(Stored data entries)
····················

Lemma st_image_cases pending image caption image_width w :
  Interrupted.st_image pending image caption image_width w
    = (Ok tt, emit (st_image_ev image caption image_width) w) \/
  exists rq,
    pending w = Some rq /\
    Interrupted.st_image pending image caption image_width w
    = (Raise (control_exception rq), w).
Proof.
  unfold Interrupted.st_image, Interrupted.yield_point, mbind, M_bind, bind.
  destruct (pending w) as [rq|]; [right; now exists rq|left; reflexivity].
Qed.

Lemma is_control_control_exception rq : is_control (control_exception rq) = true.
Proof. now destruct rq. Qed.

····················

Exercise
Set down each line exactly as it appears in the data.

Solution for this exercise
Lemma st_image_cases pending image caption image_width w :
  Interrupted.st_image pending image caption image_width w
    = (Ok tt, emit (st_image_ev image caption image_width) w) \/
  exists rq,
    pending w = Some rq /\
    Interrupted.st_image pending image caption image_width w
    = (Raise (control_exception rq), w).
Proof.
  unfold Interrupted.st_image, Interrupted.yield_point, mbind, M_bind, bind.
  destruct (pending w) as [rq|]; [right; now exists rq|left; reflexivity].
Qed.

Lemma is_control_control_exception rq : is_control (control_exception rq) = true.
Proof. now destruct rq. Qed.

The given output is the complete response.